Para a epidemiologista, a desigualdade social em São Paulo, a partir de agora, tende a ficar mais visível para toda a população. “Talvez, se a gente conseguir ter um olhar mais positivo dessa pandemia, as pessoas que não estão acostumadas a ver essa desigualdade tão brutal, elas agora vão começar a perceber, vai ficar mais visível. Porque muitas vezes essa desigualdade é invisível para a gente que circula nos bairros mais ricos, e a gente não sabe o que acontece na periferia”, complementou.
REALIDADE OPOSTA
Do outro lado da ponta, Pinheiros vive outra realidade, com baixos índices de contaminação e isolamento social seguido à risca. O bairro abriga badalados bares e restaurantes, todos de portas fechadas. O comércio não essencial está fechado. Bares e restaurantes, apenas para entregas delivery. E quem segue na linha de frente quase sempre não é morador da região. “Eu sou de Itapevi, na Grande São Paulo, e eu tô na rua porque não tenho outra fonte de renda. Se eu não vir trabalhar e fazer entrega eu não pago meu aluguel e não como. E se esperar do governo, passo fome”, disse o entregador Lucas Gimenez, que faz as entregas com uma bicicleta.
Moradora do bairro há 35 anos, a aposentada Fátima Neves nunca tinha visto uma calmaria dessas. Ela só saiu de casa porque precisava pagar umas contas e fazer compras. Sempre de máscara. “Aqui tinha uns bares que a gente sentava e assistia futebol… eu gosto muito de futebol. Tudo isso faz muita falta. Eu tenho assistido filmes, mas o que sinto falta mesmo é de namorar (risos). Tem que respeitar o isolamento”.
Num dos endereços mais boêmios da capital paulista, a cena é assustadora. O cruzamento da rua Fidalga com a Aspicuelta, na Vila Madalena, que nos finais de semana fica abarrotado de pessoas, está completamente vazio. Os bares e restaurantes da região estão todos de portas fechadas desde o início da quarentena em São Paulo, no dia 24 de março.

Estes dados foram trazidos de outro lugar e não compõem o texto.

(* ===== verification/ClosureWalkSpec.v ===== *)
(** * The gathering of a closure

    Whatever order the fetches finish in, the gathering ends, with one node for every
    package reached, and with the resolved identity of every edge it met. *)

From stdpp Require Import base decidable list option numbers strings gmap sets relations.
From Stdlib Require Import Lia Ascii.
From S2P Require Import Prelude OMap Text Digest PackageRef Store Closure ClosureSpec.
Local Open Scope ocx_scope.
Local Open Scope string_scope.

(** ** Slots *)

Lemma omap_id_replicate {A : Type} n : omap id (replicate n (None : option A)) = [].
Proof. by induction n. Qed.

Lemma insert_slot {A : Type} (slots : list (option A)) i x : slots !! i = Some None ->
  Permutation (omap id (<[i := Some x]> slots)) (x :: omap id slots).
Proof.
  revert i. induction slots as [|[y|] slots IH]; intros [|i]; simpl; try done.
  - intros Hi. rewrite (IH i Hi). apply Permutation_swap.
  - intros Hi. by apply IH.
Qed.

Lemma set_slot_perm {Meta : Type} (slots : list (option (@Gathered Meta))) i x : slots !! i = None \/ slots !! i = Some None ->
  Permutation (omap id (set_slot slots i x)) (x :: omap id slots).
Proof.
  intros Hi. unfold set_slot. rewrite insert_slot.
  - by rewrite omap_app, omap_id_replicate, app_nil_r.
  - destruct Hi as [Hi|Hi]; [|by apply lookup_app_l_Some]. apply lookup_ge_None in Hi.
    rewrite lookup_app_r by done. apply lookup_replicate. split; [done|lia].
Qed.

Lemma set_slot_other {Meta : Type} (slots : list (option (@Gathered Meta))) i j x : i <> j ->
  slots !! j = None \/ slots !! j = Some None -> set_slot slots i x !! j = None \/ set_slot slots i x !! j = Some None.
Proof.
  intros Hne Hj. unfold set_slot. rewrite list_lookup_insert_ne by done.
  destruct Hj as [Hj|Hj]; [|right; by apply lookup_app_l_Some]. apply lookup_ge_None in Hj. rewrite lookup_app_r by done.
  destruct (decide (j - length slots < S i - length slots)%nat); [right; by apply lookup_replicate|left].
  apply lookup_replicate_None. lia.
Qed.

Section Gather.
Context {Meta Error : Type} (metadata_dependencies : Meta -> list Dependency)
  (fetch : PinnedPackageRef -> result Error (PinnedPackageRef * Digest * Meta)).
Abbreviation edges_of := (closure_edges_from_metadata metadata_dependencies).
Definition edge_key (e : ClosureEdge) : PinnedPackageRef := strip_advisory (ce_identifier e).
Definition task_keys (l : list (nat * ClosureEdge)) : list PinnedPackageRef := map (fun t => edge_key t.2) l.

(** An identity's metadata declares an edge to another. *)
Definition mentions (k k' : PinnedPackageRef) : Prop :=
  exists d r c m e, strip_advisory d = k /\ fetch d = Ok (r, c, m) /\ e ∈ edges_of m /\ k' = edge_key e.
Definition met (frontier : list ClosureEdge) (k : PinnedPackageRef) : Prop :=
  exists e, e ∈ frontier /\ rtc mentions (edge_key e) k.

Section Invariant.
Context (frontier : list ClosureEdge).

(** The queue between two joins, [finished] being the identities fetched so far. *)
Record queued (g : @Gather Meta) (finished : list PinnedPackageRef) : Prop := {
  queued_once : NoDup (finished ++ task_keys (ga_tasks g ++ ga_pending g));
  queued_visited : forall k, k ∈ ga_visited g <-> k ∈ (finished ++ task_keys (ga_tasks g ++ ga_pending g))%list;
  queued_met : forall k, k ∈ ga_visited g -> met frontier k;
  queued_slots : NoDup (map fst (ga_tasks g ++ ga_pending g));
  queued_bound : forall s, s ∈ map fst (ga_tasks g ++ ga_pending g) -> (s < ga_next_slot g)%nat /\
    (ga_slots g !! s = None \/ ga_slots g !! s = Some None);
  queued_length : (length (ga_slots g) <= ga_next_slot g)%nat;
}.

(** What was fetched: an identity for each, and one node for each resolved identity. *)
Definition node_key (n : @Gathered Meta) : PinnedPackageRef := strip_advisory n.1.1.1.
Record fetched (g : @Gather Meta) (finished : list PinnedPackageRef) : Prop := {
  fetched_identity : forall k, is_Some (ga_resolved_identity g !! k) <-> k ∈ finished;
  fetched_resolved : forall k r, ga_resolved_identity g !! k = Some r -> r ∈ ga_resolved_seen g /\
    exists d r0 c m, strip_advisory d = k /\ fetch d = Ok (r0, c, m) /\ strip_advisory r0 = r /\
      forall e, e ∈ edges_of m -> edge_key e ∈ ga_visited g;
  fetched_nodes : NoDup (map node_key (omap id (ga_slots g)));
  fetched_seen : forall r, r ∈ ga_resolved_seen g <-> r ∈ map node_key (omap id (ga_slots g));
  fetched_node : forall r c m es, (r, c, m, es) ∈ omap id (ga_slots g) -> es = edges_of m /\
    exists d, fetch d = Ok (r, c, m) /\ strip_advisory d ∈ finished;
}.

(** The discovery of an edge changes the queue only. *)
Definition discovered (g g' : @Gather Meta) (ks : list PinnedPackageRef) : Prop :=
  (forall k, k ∈ ga_visited g' <-> k ∈ ga_visited g \/ k ∈ ks) /\
  ga_tasks g' = ga_tasks g /\ ga_slots g' = ga_slots g /\
  ga_resolved_seen g' = ga_resolved_seen g /\ ga_resolved_identity g' = ga_resolved_identity g /\ (ga_next_slot g <= ga_next_slot g')%nat /\
  (forall s, s ∈ map fst (ga_tasks g' ++ ga_pending g') -> s ∈ map fst (ga_tasks g ++ ga_pending g) \/ (ga_next_slot g <= s)%nat).

Lemma discover_queued g finished e : queued g finished -> met frontier (edge_key e) ->
  queued (discover g e) finished /\ discovered g (discover g e) [edge_key e].
Proof.
  intros Hg Hm. unfold discover. fold (edge_key e). case_bool_decide as Hv.
  { split; [done|]. unfold discovered. split; [intros k; rewrite list_elem_of_singleton; naive_solver|].
    split_and!; try done; try lia. auto. }
  assert (forall k, k ∈ {[edge_key e]} ∪ ga_visited g <-> k ∈ ga_visited g \/ k = edge_key e) as Hvis
    by (intros k; rewrite elem_of_union, elem_of_singleton; tauto).
  assert (task_keys (ga_tasks g ++ ga_pending g ++ [(ga_next_slot g, e)]) = task_keys (ga_tasks g ++ ga_pending g) ++ [edge_key e])%list as Ek.
  { unfold task_keys. by rewrite !map_app, app_assoc. }
  destruct Hg as [H1 H2 H3 H4 H5 H6]. split; [split|]; simpl; try done.
  - rewrite Ek, app_assoc. apply NoDup_app. split_and!; [done| |apply NoDup_singleton].
    intros k Hk ->%list_elem_of_singleton. by apply Hv, H2.
  - intros k. rewrite Hvis, Ek, app_assoc, elem_of_app, list_elem_of_singleton, <- H2. done.
  - intros k [Hk| ->]%Hvis; [by apply H3|done].
  - rewrite app_assoc, map_app. apply NoDup_app. split_and!; [done| |apply NoDup_singleton].
    intros s Hs ->%list_elem_of_singleton. apply H5 in Hs as [? _]. simpl in *. lia.
  - intros s. rewrite app_assoc, map_app, elem_of_app. intros [Hs|Hs].
    + destruct (H5 s Hs) as [? ?]. split; [lia|done].
    + apply list_elem_of_singleton in Hs as ->. simpl. split; [lia|]. left. by apply lookup_ge_None.
  - lia.
  - unfold discovered. simpl. split_and!; try done; [|lia|].
    + intros k. by rewrite Hvis, list_elem_of_singleton.
    + intros s. rewrite app_assoc, map_app, elem_of_app. intros [?| ->%list_elem_of_singleton]; auto.
Qed.

Lemma discover_all es : forall g finished, queued g finished -> (forall e, e ∈ es -> met frontier (edge_key e)) ->
  queued (fold_left discover es g) finished /\ discovered g (fold_left discover es g) (map edge_key es).
Proof.
  induction es as [|e es IH]; intros g finished Hg Hm; simpl.
  { split; [done|]. unfold discovered. split; [intros k; rewrite elem_of_nil; tauto|].
    split_and!; try done; try lia. auto. }
  destruct (discover_queued g finished e Hg) as (Hg' & Hv & Ht & Hsl & Hs & Hr & Hn & Hf); [apply Hm, list_elem_of_here|].
  destruct (IH (discover g e) finished Hg') as (Hg'' & Hv' & Ht' & Hsl' & Hs' & Hr' & Hn' & Hf').
  { intros e' He'. apply Hm. by apply list_elem_of_further. }
  split; [done|]. unfold discovered. split_and!; [|congruence|congruence|congruence|congruence|lia|].
  - intros k. rewrite Hv', Hv, list_elem_of_singleton, elem_of_cons. tauto.
  - intros s [Hin|?]%Hf'; [apply Hf in Hin as [?|?]; auto|right; lia].
Qed.

(** Spawning moves the head of the queue to the running tasks. *)
Lemma fill_app tasks pending tasks' pending' : fill tasks pending = (tasks', pending') -> (tasks' ++ pending' = tasks ++ pending)%list /\
  (tasks' = [] -> pending' = []).
Proof.
  revert tasks. induction pending as [|next rest IH]; intros tasks; simpl; [by intros [= <- <-]|].
  destruct (length tasks <? CLOSURE_FETCH_CONCURRENCY)%nat eqn:E.
  - intros H'. destruct (IH _ H') as [-> ?]. by rewrite <- app_assoc.
  - intros [= <- <-]. split; [done|]. intros ->. done.
Qed.
Lemma admit_queued g finished : queued g finished -> queued (admit_tasks g) finished /\
  (ga_tasks (admit_tasks g) = [] -> ga_pending (admit_tasks g) = []).
Proof.
  intros Hg. unfold admit_tasks. destruct (fill (ga_tasks g) (ga_pending g)) as [tasks pending] eqn:E.
  apply fill_app in E as [Ha Hb]. split; [|done]. destruct Hg. split; simpl; rewrite ?Ha; done.
Qed.
Lemma admit_fetched g finished : fetched g finished -> fetched (admit_tasks g) finished.
Proof. unfold admit_tasks. destruct (fill (ga_tasks g) (ga_pending g)) as [tasks pending]. by intros []. Qed.

(** A finished task leaves the queue. *)
Lemma delete_queued g finished position task identity : queued g finished -> ga_tasks g !! position = Some task ->
  queued (mkGather (ga_visited g) (ga_next_slot g) (ga_pending g) (list_delete position (ga_tasks g)) (ga_slots g) identity (ga_resolved_seen g))
    (edge_key task.2 :: finished) /\
  task.1 ∉ map fst (list_delete position (ga_tasks g) ++ ga_pending g).
Proof.
  intros [H1 H2 H3 H4 H5 H6] Hp. pose proof (delete_Permutation _ _ _ Hp) as Hperm.
  change (delete position (ga_tasks g)) with (list_delete position (ga_tasks g)) in Hperm.
  revert Hperm. generalize (list_delete position (ga_tasks g)). intros rest Hperm.
  assert (Permutation (finished ++ task_keys (ga_tasks g ++ ga_pending g))
    ((edge_key task.2 :: finished) ++ task_keys (rest ++ ga_pending g))) as Hkeys.
  { unfold task_keys. rewrite Hperm. simpl. by rewrite <- Permutation_middle. }
  assert (Permutation (map fst (ga_tasks g ++ ga_pending g)) (task.1 :: map fst (rest ++ ga_pending g))) as Hfst.
  { by rewrite Hperm. }
  assert (task.1 ∉ map fst (rest ++ ga_pending g)) as Hnot.
  { rewrite Hfst in H4. by apply NoDup_cons in H4 as [? _]. }
  split; [|done]. split; simpl; try done.
  - by rewrite Hkeys in H1.
  - intros k. rewrite H2, Hkeys. done.
  - rewrite Hfst in H4. by apply NoDup_cons in H4 as [_ ?].
  - intros s Hs. apply H5. rewrite Hfst. by apply list_elem_of_further.
Qed.

(** The node of a resolved identity not seen before goes to its task's slot. *)
Definition file_node (slot : nat) (r : PinnedPackageRef) (c : Digest) (m : Meta) (g : @Gather Meta) : Gather :=
  if bool_decide (strip_advisory r ∈ ga_resolved_seen g) then g
  else mkGather (ga_visited g) (ga_next_slot g) (ga_pending g) (ga_tasks g) (set_slot (ga_slots g) slot (r, c, m, edges_of m))
         (ga_resolved_identity g) ({[strip_advisory r]} ∪ ga_resolved_seen g).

Uma das poucas exceções é o comércio do Peterson, do início da reportagem. Ele conta que no local, onde antes trabalhavam dezenas de pessoas, hoje apenas duas se revezam em todo o estabelecimento. As vendas caíram mais de 90%.
“Aqui na calçada ficava tudo cheio de mesa, você não via o chão de tanta gente que tinha. Agora tá tudo vazio. A realidade é essa, infelizmente”. Segundo ele, o estabelecimento só não fechou as portas por causa dos pedidos por aplicativo.
“É mais delivery, né. Mas não tem mais vida noturna. À noite, que é o glamour da Vila Madalena, não tem mais. Eu nunca imaginei isso… ter de se fechar em casa, se isolar, deixar de abraçar, cumprimentar, não ver mais o rosto das pessoas. É difícil, acho que nem em filme alguém imaginou isso”, disse.
A concentração de renda no Brasil é uma das mais altas do mundo, segundo a ONU (Organização das Nações Unidas). Quase um terço de toda a riqueza do país está nas mãos de 1% da população. Uma diferença social que expõe ainda mais a população pobre diante da pandemia do novo coronavírus.